**What is expected**. Your answer must be every line of the data that contains "their".
________
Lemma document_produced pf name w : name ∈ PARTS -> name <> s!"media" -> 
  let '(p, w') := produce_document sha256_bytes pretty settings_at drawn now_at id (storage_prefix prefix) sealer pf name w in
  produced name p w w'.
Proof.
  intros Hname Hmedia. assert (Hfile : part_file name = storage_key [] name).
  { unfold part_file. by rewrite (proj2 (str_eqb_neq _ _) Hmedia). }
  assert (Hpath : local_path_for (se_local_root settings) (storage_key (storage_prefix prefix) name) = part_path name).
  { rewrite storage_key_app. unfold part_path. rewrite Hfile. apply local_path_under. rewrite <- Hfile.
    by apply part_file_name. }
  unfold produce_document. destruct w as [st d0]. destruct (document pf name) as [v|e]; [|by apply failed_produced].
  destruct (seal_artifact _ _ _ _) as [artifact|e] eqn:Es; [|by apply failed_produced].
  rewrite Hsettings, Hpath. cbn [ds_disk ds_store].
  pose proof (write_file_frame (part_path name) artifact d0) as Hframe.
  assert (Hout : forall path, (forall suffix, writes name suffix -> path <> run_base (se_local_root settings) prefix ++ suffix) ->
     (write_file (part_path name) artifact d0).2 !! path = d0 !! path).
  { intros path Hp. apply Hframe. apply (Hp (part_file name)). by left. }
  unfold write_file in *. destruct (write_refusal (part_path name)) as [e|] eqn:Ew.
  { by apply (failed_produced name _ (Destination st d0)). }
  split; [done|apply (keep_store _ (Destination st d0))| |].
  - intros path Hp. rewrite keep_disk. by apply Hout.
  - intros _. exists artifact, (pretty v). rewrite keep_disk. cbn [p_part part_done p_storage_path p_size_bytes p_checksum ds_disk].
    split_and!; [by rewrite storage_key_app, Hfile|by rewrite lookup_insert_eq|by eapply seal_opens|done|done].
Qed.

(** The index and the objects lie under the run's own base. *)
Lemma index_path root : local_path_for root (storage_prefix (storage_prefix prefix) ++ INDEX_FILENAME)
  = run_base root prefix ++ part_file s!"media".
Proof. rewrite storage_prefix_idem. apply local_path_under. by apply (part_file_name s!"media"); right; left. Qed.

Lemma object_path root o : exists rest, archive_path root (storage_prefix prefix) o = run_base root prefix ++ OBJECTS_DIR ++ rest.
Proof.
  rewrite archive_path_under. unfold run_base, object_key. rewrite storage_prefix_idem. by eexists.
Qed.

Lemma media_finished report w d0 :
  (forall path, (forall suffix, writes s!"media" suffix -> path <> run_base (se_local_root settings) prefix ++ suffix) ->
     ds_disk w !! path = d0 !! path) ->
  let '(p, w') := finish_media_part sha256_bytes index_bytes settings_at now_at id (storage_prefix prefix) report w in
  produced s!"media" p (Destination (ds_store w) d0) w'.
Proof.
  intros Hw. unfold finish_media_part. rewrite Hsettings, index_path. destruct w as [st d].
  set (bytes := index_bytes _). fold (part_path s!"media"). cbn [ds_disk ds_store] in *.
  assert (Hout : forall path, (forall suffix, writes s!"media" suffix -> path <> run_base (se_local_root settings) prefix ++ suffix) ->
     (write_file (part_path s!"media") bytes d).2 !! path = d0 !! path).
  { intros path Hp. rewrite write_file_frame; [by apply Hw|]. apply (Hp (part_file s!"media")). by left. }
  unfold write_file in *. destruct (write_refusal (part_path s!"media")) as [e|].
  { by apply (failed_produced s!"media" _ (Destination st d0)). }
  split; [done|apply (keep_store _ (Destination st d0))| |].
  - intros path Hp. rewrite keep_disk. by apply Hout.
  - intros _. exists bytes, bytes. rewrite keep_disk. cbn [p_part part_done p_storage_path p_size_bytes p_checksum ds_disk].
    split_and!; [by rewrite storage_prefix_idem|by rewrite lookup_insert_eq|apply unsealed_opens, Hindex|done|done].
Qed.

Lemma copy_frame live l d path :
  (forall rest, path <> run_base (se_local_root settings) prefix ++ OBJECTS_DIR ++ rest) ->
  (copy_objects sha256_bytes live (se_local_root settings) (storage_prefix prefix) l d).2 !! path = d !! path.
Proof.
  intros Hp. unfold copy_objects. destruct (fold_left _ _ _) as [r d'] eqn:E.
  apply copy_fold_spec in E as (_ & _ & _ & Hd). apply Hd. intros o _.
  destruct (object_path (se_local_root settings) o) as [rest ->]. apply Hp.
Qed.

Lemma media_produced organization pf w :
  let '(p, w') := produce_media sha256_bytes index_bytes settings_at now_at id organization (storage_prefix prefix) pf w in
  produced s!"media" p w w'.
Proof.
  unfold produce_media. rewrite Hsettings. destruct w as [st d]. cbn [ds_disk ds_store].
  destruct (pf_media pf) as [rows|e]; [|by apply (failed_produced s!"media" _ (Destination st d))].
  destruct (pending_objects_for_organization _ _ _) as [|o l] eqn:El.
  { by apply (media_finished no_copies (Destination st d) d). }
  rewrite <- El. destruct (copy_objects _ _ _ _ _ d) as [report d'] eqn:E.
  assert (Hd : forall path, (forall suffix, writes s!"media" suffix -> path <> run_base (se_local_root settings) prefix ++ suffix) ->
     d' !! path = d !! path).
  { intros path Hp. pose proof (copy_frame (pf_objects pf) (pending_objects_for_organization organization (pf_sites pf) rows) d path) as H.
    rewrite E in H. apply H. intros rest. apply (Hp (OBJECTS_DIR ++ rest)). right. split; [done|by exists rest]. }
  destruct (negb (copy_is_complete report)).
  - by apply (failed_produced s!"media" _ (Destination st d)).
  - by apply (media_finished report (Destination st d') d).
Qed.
________
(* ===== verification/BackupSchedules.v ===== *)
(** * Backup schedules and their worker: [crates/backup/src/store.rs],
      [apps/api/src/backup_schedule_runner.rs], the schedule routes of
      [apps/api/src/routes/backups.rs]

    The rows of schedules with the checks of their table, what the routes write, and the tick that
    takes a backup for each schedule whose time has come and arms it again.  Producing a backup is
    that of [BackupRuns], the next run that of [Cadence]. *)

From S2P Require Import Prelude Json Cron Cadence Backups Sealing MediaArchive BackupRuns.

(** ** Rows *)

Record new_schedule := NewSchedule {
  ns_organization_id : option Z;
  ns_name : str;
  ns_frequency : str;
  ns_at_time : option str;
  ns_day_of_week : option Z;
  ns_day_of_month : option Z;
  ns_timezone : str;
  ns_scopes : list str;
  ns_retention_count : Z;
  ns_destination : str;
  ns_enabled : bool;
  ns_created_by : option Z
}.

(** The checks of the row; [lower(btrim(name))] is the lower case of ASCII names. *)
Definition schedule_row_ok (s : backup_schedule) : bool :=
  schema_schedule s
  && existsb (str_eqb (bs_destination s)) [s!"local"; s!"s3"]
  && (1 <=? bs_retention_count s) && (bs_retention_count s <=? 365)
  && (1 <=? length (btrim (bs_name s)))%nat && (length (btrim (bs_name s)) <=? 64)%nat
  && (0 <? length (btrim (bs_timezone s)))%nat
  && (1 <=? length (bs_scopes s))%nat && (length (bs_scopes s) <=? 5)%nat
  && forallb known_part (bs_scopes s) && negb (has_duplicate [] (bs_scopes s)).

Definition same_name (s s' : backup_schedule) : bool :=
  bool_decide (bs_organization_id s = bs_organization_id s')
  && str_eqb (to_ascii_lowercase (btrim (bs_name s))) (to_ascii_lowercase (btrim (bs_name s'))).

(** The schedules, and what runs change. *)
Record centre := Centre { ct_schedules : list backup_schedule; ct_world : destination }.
________
**Completed task**.
(** * Backup schedules and their worker: [crates/backup/src/store.rs],
    The rows of schedules with the checks of their table, what the routes write, and the tick that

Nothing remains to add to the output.